Print version ISSN 0035-001X

Rev. mex. fis. vol.64 n.4 México Jul./Aug. 2018

Research

The energy correction due to a finite size nucleus of the hydrogen atom confined in a penetrable spherical cavity

N. Aquino¹

R.A. Rojas¹

H.E. Montgomery²

^¹Departamento de Física, Universidad Autónoma Metropolitana-Iztapalapa, Av. San Rafael Atlixco 186, Col. Vicentina, Iztapalapa, 09340 Ciudad de México. México

^²Chemistry Program, Centre College, 600 West Walnut Street, Danville, KY. USA 40422.

Abstract

We have computed accurate values for the ground state energy of a hydrogen atom confined by a finite spherical barrier of height V ₀ as a function of the confinement radius R _c . We consider the nucleus as a sphere with a uniform charge distribution instead of as a point particle. The contribution to the ground state energy due to the finite nuclear size is computed as a function of the confinement radius, R _c , and the height of the barrier, V ₀ , using time-independent perturbation theory. For an impenetrable cavity with R _c = 0.5 au, we found that this energy correction is fifty times higher than the corresponding value for the free hydrogen atom. For a finite value of V ₀ , we found that the maximum of the energy correction is reached at a value R _CMAX , which is very close to the position at which the electron density is most compact around the nucleus. This is confirmed though evaluation of the Shannon entropy in configuration space.

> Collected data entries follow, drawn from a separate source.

(** [nb] bounds the number of blocks that are written. *)
Lemma writei_loop_wp fuel (nb : nat) s c ip i src off tot n Q :
  on_inode s c ip i → c_held c = ∅ → 1 ≤ x_out P → Forall (λ x, 0 ≤ x < 256) src →
  0 ≤ off → off + Z.of_nat (length src) ≤ MAXFILE * BSIZE → tot + Z.of_nat (length src) = n →
  (src ≠ [] → Z.of_nat (length src) + off mod BSIZE ≤ Z.of_nat nb * BSIZE) → (nb ≤ fuel)%nat →
  room (Z.of_nat nb + pot c (i_d i) + 3) c → free_blocks sb (2 * nb) (vw c) →
  (∀ l c' d', written c (i_d i) c' d' off src → tx_ok iderw P l c' →
     nspread sb c' + pot c' d' ≤ nspread sb c + pot c (i_d i) + Z.of_nat nb →
     Q (off + Z.of_nat (length src)) (with_inode ip i d' l s)) →
  wp (writei_loop iderw fuel ip src off tot n) Q s.
Proof using Hds Ly.
  intros O Hh Ho. revert nb s c i src off tot O Hh. pose proof BSIZE_pos as HB.
  induction fuel as [|fuel IH]; intros nb s c i src off tot O Hh Hby Hof Hmax Ht Hf Hnb R F HQ; simpl;
    (destruct (Z.ltb_spec tot n) as [Hlt|Hge]; [|destruct src; [|simpl in *; lia]; apply wp_ret;
      by eapply (writei_stop s c ip i off); [done| |done]; lia]);
    pose proof (Z.mod_pos_bound off BSIZE HB) as Hmod;
    (assert (src ≠ []) as Hne by (intros ->; simpl in *; lia)); specialize (Hf Hne); [lia|].
  destruct nb as [|nb]; [lia|]. pose proof O as [T Es W Hi Hd I]. set (m := (n - tot) `min` (BSIZE - off mod BSIZE)). set (k := Z.to_nat m).
  assert (0 < m) as Hm by lia. assert (k ≤ length src)%nat as Hkl by lia.
  set (src1 := take k src). assert (length src1 = k) as Hl1 by (unfold src1; rewrite length_take; lia).
  assert (off / BSIZE < MAXFILE ∧ 0 ≤ off / BSIZE) as [Hbn Hbn0] by (split; [apply Z.div_lt_upper_bound; lia|apply Z.div_pos; lia]).
  apply wp_bind. eapply get_inode_wp; [done|]. rewrite Hd.
  pose proof (pot_range c (i_d i)) as Hpot. assert (room 4 c) as R4 by (destruct R; split; lia).
  apply wp_bind. eapply (bmap_wp iderw Hds P sb Ly s c ip i (off / BSIZE) (2 * nb)); [done|done|done|done| |done|].
  { by replace (S (S (2 * nb))) with (2 * S nb)%nat by lia. }
  intros l1 c1 d1 b G1 T1 Eb Hb Hcost F1 Hsame. pose proof (on_inode_grown _ _ _ _ _ _ _ _ _ _ O G1 T1) as O1.
  assert (c_held c1 = ∅) as Hh1 by by rewrite (gr_held _ _ _ _ _ G1). pose proof (ly_size _ _ _ Ly). pose proof (dstart_pos _ P sb Ly).
  assert (slot (vw c1) d1 (bslot (off / BSIZE)) ≠ 0) as Hb1 by congruence.
  destruct (file_block c1 d1 off (gr_wf _ _ _ _ _ G1) (gr_ino _ _ _ _ _ G1) ltac:(lia) Hb1) as (_ & Hr & Hok). rewrite Eb in Hr, Hok.
  set (x := put_bytes (vw c1 b) (Z.to_nat (off mod BSIZE)) src1). set (c2 := upd_block b x c1).
  assert (nspread sb c2 + pot c2 d1 ≤ nspread sb c + pot c (i_d i) + 1) as Hcost2 by by eapply step_cost.
  assert (ndirty c1 ≤ ndirty c2) as Hnd by apply ndirty_upd. pose proof (ndirty_spread sb c2) as Hns. pose proof (pot_range c2 d1) as Hpot2.
  assert (nheld c = 0 ∧ nheld c1 = 0 ∧ nheld c2 = 0) as (Hz0 & Hz1 & Hz2).
  { unfold nheld, c2. cbn. by rewrite Hh, Hh1, map_size_empty. }
  assert (c_held c1 !! fkey b = None) as Hhb by by rewrite Hh1.
  assert (ndirty c1 < x_size P - 1 ∧ ndirty c1 < Z.of_nat NBUF) as [Hd1 Hd2] by (destruct R; lia).
  apply wp_bind. eapply (f_bread iderw P); [exact T1|lia|done|lia|]. intros l2 bp T2.
  apply wp_bind. eapply (f_data iderw P); [exact T2|apply lookup_insert_eq|]. change (vw (hold_block _ _ c1) b) with (vw c1 b).
  fold m k src1 x. eapply (f_update iderw Hds P); [exact T2|done|apply (fs_block _ P sb Ly); lia|done|done|].
  intros l3 T3. fold c2 in T3. rewrite u32_small by (change (MAXFILE * BSIZE) with 71680 in *; lia).
  assert (written c (i_d i) c2 d1 off src1) as W1.
  { unfold c2, x. rewrite <- Eb. apply written_one; try done; [lia|lia|lia|by apply Forall_take]. }
  assert (Z.of_nat (length (drop k src)) = Z.of_nat (length src) - m) as Hl2 by (rewrite length_drop; lia).
  apply (IH nb (with_inode ip i d1 l3 s) c2 (set_i_d d1 i)); [| |by apply Forall_drop|lia|lia|lia| |lia| | |].
  - split; [exact T3|done|apply W1|cbn; apply list_lookup_insert_eq; by eapply lookup_lt_Some|done|apply W1].
  - by rewrite (wr_held _ _ _ _ _ _ W1).
  - intros Hne'. assert (m = BSIZE - off mod BSIZE) as Em by (destruct (drop k src) eqn:E; [done|]; simpl in *; lia).
    rewrite Em, block_end. lia.
  - cbn [i_d set_i_d]. destruct R. split; lia.
  - eapply free_same; [|exact F1]. intros b' Hb' Hu'. unfold used in *. unfold c2 in Hu'. rewrite vw_upd_ne in Hu'; [done|].
    pose proof (BBLOCK_range _ Hds P sb Ly b' Hb'). lia.
  - cbn [i_d set_i_d]. intros l c' d' W2 T' Hc'. replace (off + m + Z.of_nat (length (drop k src))) with (off + Z.of_nat (length src)) by lia.
    assert (with_inode ip (set_i_d d1 i) d' l (with_inode ip i d1 l3 s) = with_inode ip i d' l s) as ->.
    { unfold with_inode. cbn. by rewrite list_insert_insert_eq. }
    apply (HQ l c' d'); [|done|lia]. rewrite <- (take_drop k src). fold src1.
    eapply written_trans; [done| |exact W1|]; [unfold src1; by rewrite take_drop|].
    by replace (off + Z.of_nat (length src1)) with (off + m) by lia.
Qed.
End rw.
(* ===== verification/FsLink.v ===== *)
(** Entering a name in a directory: [dirlink] (fs.c). *)

From S2P Require Import Prelude Mmu Block Ide Bio Log LogSpec LogCrash LogOps Tx Fs FsAlloc FsData FsRw FsInode.
From S2P Require Import FsWrite FsIcache FsTrunc FsPath FsDir.

(** ** Directories as lists of entries *)

(** The first entry that is free, or the end. *)
Fixpoint free_index (es : list dirent) : nat :=
  match es with
  | [] => 0
  | de :: es' => if de_inum de =? 0 then 0 else S (free_index es')
  end.

Definition put_entry (k : nat) (de : dirent) (es : list dirent) : list dirent := take k es ++ de :: drop (S k) es.

Lemma free_index_le es : (free_index es ≤ length es)%nat.
Proof. induction es as [|de es IH]; cbn; [lia|]. destruct (_ =? _); lia. Qed.

Lemma free_index_free es de : es !! free_index es = Some de → de_inum de = 0.
Proof.
  induction es as [|x es IH]; cbn [free_index]; [done|]. destruct (Z.eqb_spec (de_inum x) 0); [by intros [= <-]|]. done.
Qed.

Lemma dir_find_None name es : dir_find name es = None ↔ ∀ de, de ∈ es → is_entry name de = false.
Proof.
  induction es as [|x es IH]; cbn [dir_find]; [split; [intros _ de ?%elem_of_nil; done|done]|].
  destruct (is_entry name x) eqn:E.
  - split; [done|]. intros H. rewrite H in E by by left. done.
  - rewrite IH. split; intros H de; [intros [->|Hd]%elem_of_cons; [done|by apply H]|]. intros Hd. apply H. by right.
Qed.

(** An entry that does not match in the place of one that does not match. *)
Lemma dir_find_put name es k de :
  is_entry name de = false → (∀ old, es !! k = Some old → is_entry name old = false) → (k ≤ length es)%nat →
  dir_find name (put_entry k de es) = dir_find name es.
Proof.
  intros Hde. unfold put_entry. revert k. induction es as [|x es IH]; intros k Hold Hk; cbn in Hk.
  - replace k with 0%nat by lia. cbn. by rewrite Hde.
  - destruct k as [|k]; cbn [take drop app dir_find].
    + rewrite Hde, (Hold x) by done. done.
    + rewrite IH; [done|exact Hold|lia].
Qed.

(** The lookups after a name was entered in a directory without it. *)
Lemma dir_find_entered name inum es :
  plain name → (length name ≤ DIRSIZ)%nat → inum ≠ 0 → dir_find name es = None →
  let es' := put_entry (free_index es) (Dirent inum (name_field name)) es in
  dir_find name es' = Some inum ∧
  ∀ name', plain name' → (length name' ≤ DIRSIZ)%nat → name' ≠ name → dir_find name' es' = dir_find name' es.
Proof.
  intros Hp Hl Hi Hn es'. pose proof (take_ge name DIRSIZ Hl) as Et. split.
  - unfold es', put_entry. rewrite dir_find_at; [done|..].
    + intros de Hd. apply (proj1 (dir_find_None name es) Hn). by eapply subseteq_take.
    + rewrite <- Et at 1. rewrite is_entry_field by done. by rewrite bool_decide_eq_true.
  - intros name' Hp' Hl' Hne. pose proof (take_ge name' DIRSIZ Hl') as Et'. apply dir_find_put; [|..|apply free_index_le].
    + rewrite <- Et'. rewrite is_entry_field by done. rewrite bool_decide_eq_false. congruence.
    + intros old Ho%free_index_free. unfold is_entry. by rewrite Ho.
Qed.

(** ** The bytes *)

Lemma length_name_field name : length (name_field name) = DIRSIZ.
Proof. unfold name_field. rewrite length_app, length_take, length_replicate. lia. Qed.

Lemma name_field_bytes name : Forall (λ x, 0 ≤ x < 256) name → Forall (λ x, 0 ≤ x < 256) (name_field name).
Proof. intros H. apply Forall_app. split; [by apply Forall_take|]. apply Forall_replicate. lia. Qed.

Lemma dents_lookup v d j : (j < Z.to_nat (d_size d / 16))%nat →
  dents v d !! j = Some (load_dirent (file_bytes v d (Z.of_nat j * 16) 16)).
Proof. intros Hj. unfold dents. rewrite list_lookup_fmap, lookup_seqZ_lt by lia. by rewrite Z.add_0_l. Qed.

Lemma length_dents v d : length (dents v d) = Z.to_nat (d_size d / 16).
Proof. unfold dents. by rewrite length_fmap, length_seqZ. Qed.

Keywords: Confined hydrogen atom; finite nucleus correction; Shannon entropy.

PACS: 67.63.Gh; 67.80.fh

1. Introduction

Eighty years ago, Michels et al. ¹ used the confined hydrogen atom (CHA) as a model to study the change in the polarizability of a hydrogen atom subjected to high external pressure. In this model, the nucleus of the hydrogen atom was clamped at the center of an impenetrable sphere of radius R _c , while the electron could move within the included volume. In this system, ionization is not possible. The way to account for ionization is to allow the walls to be penetrable. This penetrable model was successfully used by Ley-Koo and Rubinstein² to explain the ionization of a hydrogen atom trapped in alpha-quartz³^-⁴.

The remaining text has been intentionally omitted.